Written by: Michael Den Boer on March 5th, 2008
Theatrical Release Date: Italy, 1978
Director: Enzo Milioni
Cast: Barbara Magnolfi, Stefania D’Amario, Vanni Materassi, Marc Porel
DVD released: March 25th, 2008
Approximate running time: 95 minutes
Aspect Ratio: 1.85:1 Anamorphic Widescreen
Sound: Dolby Digital Mono Italian
DVD Release: Severin Films
Region Coding: Region 0 NTSC
Retail Price: $29.95
Synopsis: While on vacation two sisters become entangled in a series of murders that bring back painful memories from their childhood.

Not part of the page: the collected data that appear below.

(** ** Bit fields

    The field of [width] bits declared [pos] bits after the start of its
    byte: a little-endian target allocates bit fields from the least
    significant bit, a big-endian one from the most significant bit. *)

Definition bf_shift (e : endian) (pos width : Z) : Z :=
  match e with LE => pos | BE => 8 - pos - width end.

Definition bf_get (e : endian) (b pos width : Z) : Z :=
  Z.land (Z.shiftr b (bf_shift e pos width)) (Z.ones width).

Definition bf_set (e : endian) (b pos width v : Z) : Z :=
  let sh := bf_shift e pos width in
  Z.lor (Z.ldiff b (Z.shiftl (Z.ones width) sh)) (Z.shiftl (Z.land v (Z.ones width)) sh).

Lemma bf_get_range e b pos width : 0 <= width -> in_range width (bf_get e b pos width).
Proof.
  intros. unfold bf_get, in_range. rewrite Z.land_ones by done.
  apply Z.mod_pos_bound. lia.
Qed.

Lemma testbit_ones_if n i :
  0 <= n -> 0 <= i -> Z.testbit (Z.ones n) i = (i <? n).
Proof.
  intros. destruct (Z.ltb_spec i n).
  - by apply Z.ones_spec_low.
  - by apply Z.ones_spec_high.
Qed.

Lemma bf_get_testbit e b pos width i :
  0 <= bf_shift e pos width -> 0 <= width -> 0 <= i ->
  Z.testbit (bf_get e b pos width) i
  = Z.testbit b (i + bf_shift e pos width) && (i <? width).
Proof.
  intros. unfold bf_get.
  by rewrite Z.land_spec, Z.shiftr_spec, testbit_ones_if by done.
Qed.

Lemma bf_set_testbit e b pos width v i :
  0 <= bf_shift e pos width -> 0 <= width -> 0 <= i ->
  Z.testbit (bf_set e b pos width v) i
  = let sh := bf_shift e pos width in
    if (sh <=? i) && (i <? sh + width) then Z.testbit v (i - sh) else Z.testbit b i.
Proof.
  intros Hsh Hw Hi. unfold bf_set. cbv zeta. set (sh := bf_shift e pos width) in *.
  rewrite Z.lor_spec, Z.ldiff_spec, !Z.shiftl_spec by done.
  destruct (Z.leb_spec sh i); cbn [andb].
  - rewrite Z.land_spec, testbit_ones_if by lia.
    destruct (Z.ltb_spec (i - sh) width); destruct (Z.ltb_spec i (sh + width)); try lia;
      cbn; rewrite ?andb_false_r, ?andb_true_r, ?orb_false_r; done.
  - rewrite !(Z.testbit_neg_r _ (i - sh)) by lia. cbn.
    by rewrite andb_true_r, orb_false_r.
Qed.

Lemma bf_get_set_same e b pos width v :
  0 <= bf_shift e pos width -> 0 <= width -> in_range width v ->
  bf_get e (bf_set e b pos width v) pos width = v.
Proof.
  intros Hsh Hw Hv. apply Z.bits_inj'. intros i Hi.
  rewrite bf_get_testbit, bf_set_testbit by lia. cbv zeta.
  destruct (Z.ltb_spec i width).
  - rewrite andb_true_r.
    destruct (Z.leb_spec (bf_shift e pos width) (i + bf_shift e pos width)); [|lia].
    destruct (Z.ltb_spec (i + bf_shift e pos width) (bf_shift e pos width + width)); [|lia].
    cbn. f_equal. lia.
  - rewrite andb_false_r. symmetry. by apply (in_range_bits width).
Qed.

Lemma bf_get_set_other e b pos width v pos' width' :
  0 <= pos -> 0 <= pos' -> 0 <= width -> 0 <= width' ->
  pos + width <= 8 -> pos' + width' <= 8 ->
  pos + width <= pos' \/ pos' + width' <= pos ->
  bf_get e (bf_set e b pos width v) pos' width' = bf_get e b pos' width'.
Proof.
  intros ?????? Hd. assert (0 <= bf_shift e pos width) by (destruct e; cbn; lia).
  assert (0 <= bf_shift e pos' width') by (destruct e; cbn; lia).
  apply Z.bits_inj'. intros i Hi.
  rewrite !bf_get_testbit by lia.
  destruct (Z.ltb_spec i width'); rewrite ?andb_false_r, ?andb_true_r; [|done].
  rewrite bf_set_testbit by lia. cbv zeta.
  destruct (Z.leb_spec (bf_shift e pos width) (i + bf_shift e pos' width'));
  destruct (Z.ltb_spec (i + bf_shift e pos' width') (bf_shift e pos width + width));
  cbn [andb]; try done; exfalso; destruct e; cbn in *; lia.
Qed.

Lemma bf_set_byte e b pos width v :
  0 <= pos -> 0 <= width -> pos + width <= 8 -> byte_ok b -> byte_ok (bf_set e b pos width v).
Proof.
  intros ??? Hb. assert (0 <= bf_shift e pos width /\ bf_shift e pos width + width <= 8)
    by (destruct e; cbn; lia).
  unfold byte_ok in *. apply in_range_bits in Hb; [|lia]. apply in_range_bits; [lia|].
  destruct Hb as [Hb0 Hb]. split.
  - unfold bf_set. apply Z.lor_nonneg. split.
    + apply Z.ldiff_nonneg. by left.
    + apply Z.shiftl_nonneg, Z.land_nonneg. right. rewrite Z.ones_equiv.
      pose proof (Z.pow_pos_nonneg 2 width). lia.
  - intros i Hi. rewrite bf_set_testbit by lia. cbv zeta.
    destruct (Z.ltb_spec i (bf_shift e pos width + width)); [lia|].
    rewrite andb_false_r. by apply Hb.
Qed.

(** ** Stepping through a function that accesses memory *)

Lemma load_ex e n m p :
  0 <= p -> p + Z.of_nat n <= zlen m -> exists v, load e n m p = Some v.
Proof. intros. by apply load_is_Some. Qed.

Lemma store_ex e n m p v :
  0 <= p -> p + Z.of_nat n <= zlen m -> exists m', store e n m p v = Some m'.
Proof. intros. by apply store_is_Some. Qed.

Lemma get_bytes_ex m p n :
  0 <= p -> p + Z.of_nat n <= zlen m -> exists bs, get_bytes m p n = Some bs.
Proof. intros. by apply get_bytes_is_Some. Qed.

Lemma put_bytes_ex m p bs :
  0 <= p -> p + zlen bs <= zlen m -> exists m', put_bytes m p bs = Some m'.
Proof. intros. by apply put_bytes_is_Some. Qed.

Lemma get_same_sub m1 m2 p n q k :
  get_bytes m1 p n = get_bytes m2 p n -> 0 <= p -> p + Z.of_nat n <= zlen m2 ->
  p <= q -> q + Z.of_nat k <= p + Z.of_nat n -> get_bytes m1 q k = get_bytes m2 q k.
Proof.
  intros H ????. destruct (get_bytes_ex m2 p n) as [bs E]; [done..|].
  rewrite E in H. by rewrite (get_bytes_sub _ _ _ _ q k H), (get_bytes_sub _ _ _ _ q k E).
Qed.

Lemma mem_eq_bytes m m' :
  zlen m = zlen m' ->
  (forall i, 0 <= i < zlen m -> get_bytes m i 1 = get_bytes m' i 1) -> m = m'.
Proof.
  intros Hl H. apply list_eq. intros i. destruct (decide (Z.of_nat i < zlen m)) as [Hi|Hi].
  - specialize (H (Z.of_nat i) ltac:(lia)).
    destruct (get_bytes_ex m (Z.of_nat i) 1) as [bs E]; [lia|lia|].
    pose proof (get_bytes_lookup _ _ _ _ 0 E ltac:(lia)) as L1. rewrite H in E.
    pose proof (get_bytes_lookup _ _ _ _ 0 E ltac:(lia)) as L2.
    rewrite Nat2Z.id, Nat.add_0_r in L1, L2. congruence.
  - unfold zlen in *. by rewrite !lookup_ge_None_2 by lia.
Qed.

(** [mem_step] runs the next access of the goal, which is in bounds; a load is
    first expressed on the oldest memory that determines it. *)
Ltac mem_step :=
  mem_frame; cbn [mbind option_bind];
  lazymatch goal with
  | H : load ?e ?n ?m ?p = Some _ |- context [load ?e ?n ?m ?p ≫= _] =>
      rewrite H; cbn [mbind option_bind]
  | |- context [load ?e ?n ?m ?p ≫= _] =>
      let v := fresh "v" in let E := fresh "E" in
      destruct (load_ex e n m p) as [v E]; [mem_side|mem_side|];
      rewrite E; cbn [mbind option_bind]
  | |- context [store ?e ?n ?m ?p ?x ≫= _] =>
      let m' := fresh "m" in let E := fresh "E" in
      destruct (store_ex e n m p x) as [m' E]; [mem_side|mem_side|];
      rewrite E; cbn [mbind option_bind]; mem_len
  | H : get_bytes ?m ?p ?n = Some _ |- context [get_bytes ?m ?p ?n ≫= _] =>
      rewrite H; cbn [mbind option_bind]
  | |- context [get_bytes ?m ?p ?n ≫= _] =>
      let bs := fresh "bs" in let E := fresh "E" in
      destruct (get_bytes_ex m p n) as [bs E]; [mem_side|mem_side|];
      pose proof (length_get_bytes _ _ _ _ E);
      rewrite E; cbn [mbind option_bind]
  | |- context [put_bytes ?m ?p ?bs ≫= _] =>
      let m' := fresh "m" in let E := fresh "E" in
      destruct (put_bytes_ex m p bs) as [m' E]; [mem_side|mem_side|];
      rewrite E; cbn [mbind option_bind]; mem_len
  end.

(** Rewrites the loads of the goal whose value is known. *)
Ltac mem_known :=
  repeat match goal with
  | H : load ?e ?n ?m ?p = Some _ |- context [load ?e ?n ?m ?p] => rewrite H
  | H : get_bytes ?m ?p ?n = Some _ |- context [get_bytes ?m ?p ?n] => rewrite H
  end; cbn [default mbind option_bind from_option id].

(** Discharges the range of a loaded value, and of operations on such values. *)
Ltac mem_range :=
  first
    [ assumption
    | match goal with
      | E : load _ _ _ _ = Some ?v |- in_range _ ?v =>
          refine (load_range _ _ _ _ _ _ E); assumption
      | |- in_range _ (wrap _ _) => refine (wrap_range _ _ _); lia
      | |- in_range _ (bf_set _ _ _ _ _) =>
          refine (bf_set_byte _ _ _ _ _ _ _ _ _); [lia|lia|lia|]; unfold byte_ok; mem_range
      end ].

Ltac mem_wrap :=
  repeat match goal with
  | |- context [wrap (8 * Z.of_nat ?n) ?x] =>
      rewrite (wrap_small (8 * Z.of_nat n) x) by mem_range
  end.

(** Bit fields of a byte in which other bit fields were set. *)
Ltac mem_bits :=
  repeat first
    [ rewrite bf_get_set_other by lia
    | rewrite bf_get_set_same by
        (first [lia | unfold in_range; lia
               | match goal with e : endian |- _ => destruct e; cbn; lia end]) ].

(** ** Access to a part of a concatenation *)

Lemma load_app e n m x p :
  0 <= p -> p + Z.of_nat n <= zlen m -> load e n (m ++ x) p = load e n m p.
Proof.
  intros H0 H. unfold load, get_bytes, zlen in *. rewrite length_app.
  rewrite !decide_True by lia. cbn [mbind option_bind]. do 2 f_equal.
  rewrite drop_app_le, take_app_le by (rewrite ?length_drop; lia). done.
Qed.

Lemma get_bytes_app_r m1 m2 p n :
  0 <= p -> get_bytes (m1 ++ m2) (zlen m1 + p) n = get_bytes m2 p n.
Proof.
  intros Hp. unfold get_bytes. rewrite zlen_app. pose proof (zlen_nonneg m1).
  repeat case_decide; try lia; [|done]. do 2 f_equal. unfold zlen.
  rewrite drop_app_ge by lia. f_equal. lia.
Qed.

Lemma load_app_r e m1 m2 p n : 0 <= p -> load e n (m1 ++ m2) (zlen m1 + p) = load e n m2 p.
Proof. intros. unfold load. by rewrite get_bytes_app_r. Qed.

By the late 1970’s when The Sister of Ursula the giallo genre had become a shell of its former self with its many transformations. Giallos in the 1960’s like Mario Bava’s Blood and Black Lace or Dario Argento’s Animal Trilogy from the early 1970’s featured more depth and texture then the bulk of giallo’s which followed. The genre upped the ante when it came to sex and violence with each film and almost to the point that latter day giallos like The Sister of Ursula get a bad rap for straying far away from the genres origins. This is not to say that some giallos like Giallo a Venezia made in the later part of the 1970’s and beyond aren’t turkeys.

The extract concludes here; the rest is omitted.